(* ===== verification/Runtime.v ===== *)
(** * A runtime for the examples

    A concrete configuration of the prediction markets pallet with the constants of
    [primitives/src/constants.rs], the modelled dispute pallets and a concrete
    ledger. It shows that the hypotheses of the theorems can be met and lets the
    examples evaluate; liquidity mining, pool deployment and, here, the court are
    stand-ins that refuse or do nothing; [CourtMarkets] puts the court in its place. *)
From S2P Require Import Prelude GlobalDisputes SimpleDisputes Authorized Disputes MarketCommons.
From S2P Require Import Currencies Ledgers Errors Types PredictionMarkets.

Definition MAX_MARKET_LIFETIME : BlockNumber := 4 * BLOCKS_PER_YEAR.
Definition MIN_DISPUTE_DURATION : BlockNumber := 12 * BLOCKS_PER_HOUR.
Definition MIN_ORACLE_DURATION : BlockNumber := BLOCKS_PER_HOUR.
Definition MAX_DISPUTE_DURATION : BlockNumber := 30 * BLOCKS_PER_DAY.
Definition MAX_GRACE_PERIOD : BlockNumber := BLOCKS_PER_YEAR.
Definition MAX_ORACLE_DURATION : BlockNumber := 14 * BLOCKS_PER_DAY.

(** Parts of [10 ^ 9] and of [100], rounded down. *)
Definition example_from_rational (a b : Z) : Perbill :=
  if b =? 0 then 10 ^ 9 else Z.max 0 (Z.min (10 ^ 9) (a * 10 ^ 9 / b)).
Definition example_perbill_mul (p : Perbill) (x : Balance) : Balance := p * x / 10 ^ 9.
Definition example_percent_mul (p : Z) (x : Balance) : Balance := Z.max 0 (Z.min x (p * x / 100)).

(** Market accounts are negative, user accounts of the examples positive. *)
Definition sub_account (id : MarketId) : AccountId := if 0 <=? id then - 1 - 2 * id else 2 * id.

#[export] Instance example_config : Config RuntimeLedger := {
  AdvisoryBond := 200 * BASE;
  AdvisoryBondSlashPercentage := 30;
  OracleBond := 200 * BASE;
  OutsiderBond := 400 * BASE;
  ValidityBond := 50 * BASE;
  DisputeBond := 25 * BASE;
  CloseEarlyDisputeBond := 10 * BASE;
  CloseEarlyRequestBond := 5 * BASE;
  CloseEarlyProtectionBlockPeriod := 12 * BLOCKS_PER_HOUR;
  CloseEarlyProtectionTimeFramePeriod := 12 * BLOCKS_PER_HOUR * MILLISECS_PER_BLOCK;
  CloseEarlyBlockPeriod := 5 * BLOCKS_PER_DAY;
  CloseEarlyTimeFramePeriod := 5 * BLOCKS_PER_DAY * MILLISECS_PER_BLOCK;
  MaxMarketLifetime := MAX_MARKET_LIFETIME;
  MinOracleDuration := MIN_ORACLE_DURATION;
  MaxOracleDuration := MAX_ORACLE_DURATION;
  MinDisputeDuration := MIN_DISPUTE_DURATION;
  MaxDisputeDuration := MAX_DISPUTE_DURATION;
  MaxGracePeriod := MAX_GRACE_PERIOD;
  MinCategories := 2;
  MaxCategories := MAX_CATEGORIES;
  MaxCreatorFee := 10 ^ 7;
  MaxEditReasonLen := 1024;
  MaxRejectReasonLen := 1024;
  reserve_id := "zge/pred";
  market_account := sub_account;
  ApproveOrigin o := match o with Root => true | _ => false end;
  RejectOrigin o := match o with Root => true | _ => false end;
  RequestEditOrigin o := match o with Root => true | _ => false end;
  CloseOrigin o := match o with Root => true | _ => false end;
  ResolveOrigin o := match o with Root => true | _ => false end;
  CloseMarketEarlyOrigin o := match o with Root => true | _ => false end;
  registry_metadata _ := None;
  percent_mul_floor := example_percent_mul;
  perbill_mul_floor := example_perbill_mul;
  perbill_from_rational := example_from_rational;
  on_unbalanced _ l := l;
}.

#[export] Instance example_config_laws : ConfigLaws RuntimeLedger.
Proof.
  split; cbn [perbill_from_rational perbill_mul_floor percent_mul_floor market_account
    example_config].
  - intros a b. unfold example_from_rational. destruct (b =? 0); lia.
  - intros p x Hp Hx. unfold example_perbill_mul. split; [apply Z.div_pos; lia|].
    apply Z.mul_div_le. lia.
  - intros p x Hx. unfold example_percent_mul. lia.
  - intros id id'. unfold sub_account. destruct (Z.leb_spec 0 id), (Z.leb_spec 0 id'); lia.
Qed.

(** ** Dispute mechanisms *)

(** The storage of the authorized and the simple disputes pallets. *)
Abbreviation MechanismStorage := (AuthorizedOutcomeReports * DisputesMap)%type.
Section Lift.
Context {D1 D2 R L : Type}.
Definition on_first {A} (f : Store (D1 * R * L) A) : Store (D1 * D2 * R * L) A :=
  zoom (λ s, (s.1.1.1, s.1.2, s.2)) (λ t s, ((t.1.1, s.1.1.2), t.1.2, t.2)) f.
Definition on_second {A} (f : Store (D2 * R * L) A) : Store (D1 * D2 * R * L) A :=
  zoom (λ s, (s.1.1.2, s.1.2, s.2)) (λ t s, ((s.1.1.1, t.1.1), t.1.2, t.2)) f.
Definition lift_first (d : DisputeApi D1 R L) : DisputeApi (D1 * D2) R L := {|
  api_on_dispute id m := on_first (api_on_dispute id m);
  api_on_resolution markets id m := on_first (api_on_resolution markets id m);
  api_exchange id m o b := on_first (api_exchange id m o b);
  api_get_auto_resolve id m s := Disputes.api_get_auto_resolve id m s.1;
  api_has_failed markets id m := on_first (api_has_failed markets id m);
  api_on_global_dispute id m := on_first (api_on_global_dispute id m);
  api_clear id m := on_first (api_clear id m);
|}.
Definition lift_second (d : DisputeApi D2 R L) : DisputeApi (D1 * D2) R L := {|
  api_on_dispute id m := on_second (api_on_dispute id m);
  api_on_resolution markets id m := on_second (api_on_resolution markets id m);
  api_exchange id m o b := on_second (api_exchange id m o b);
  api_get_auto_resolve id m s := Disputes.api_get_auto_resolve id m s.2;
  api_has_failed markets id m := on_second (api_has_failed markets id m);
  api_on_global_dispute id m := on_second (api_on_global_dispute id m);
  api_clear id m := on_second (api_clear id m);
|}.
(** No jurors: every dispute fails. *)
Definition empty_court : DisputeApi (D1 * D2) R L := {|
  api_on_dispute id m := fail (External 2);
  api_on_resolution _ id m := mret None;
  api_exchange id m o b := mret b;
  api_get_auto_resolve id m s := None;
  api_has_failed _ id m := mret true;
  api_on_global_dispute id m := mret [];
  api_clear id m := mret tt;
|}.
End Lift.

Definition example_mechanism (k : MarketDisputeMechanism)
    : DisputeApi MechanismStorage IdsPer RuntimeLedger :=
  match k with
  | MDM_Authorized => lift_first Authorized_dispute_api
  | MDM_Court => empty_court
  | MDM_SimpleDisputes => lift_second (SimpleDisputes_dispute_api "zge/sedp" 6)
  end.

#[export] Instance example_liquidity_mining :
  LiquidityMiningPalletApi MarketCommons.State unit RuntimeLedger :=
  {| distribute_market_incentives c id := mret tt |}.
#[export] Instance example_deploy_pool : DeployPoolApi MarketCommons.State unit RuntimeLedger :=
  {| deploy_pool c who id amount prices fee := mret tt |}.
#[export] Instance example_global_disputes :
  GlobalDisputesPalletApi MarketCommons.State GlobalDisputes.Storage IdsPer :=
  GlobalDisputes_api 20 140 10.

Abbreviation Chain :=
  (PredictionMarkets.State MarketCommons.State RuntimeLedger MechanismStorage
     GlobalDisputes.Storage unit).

*Exercise objective*
Copy out each line of the records where the string "Store" appears.

*Task solution*
Definition on_first {A} (f : Store (D1 * R * L) A) : Store (D1 * D2 * R * L) A :=
Definition on_second {A} (f : Store (D2 * R * L) A) : Store (D1 * D2 * R * L) A :=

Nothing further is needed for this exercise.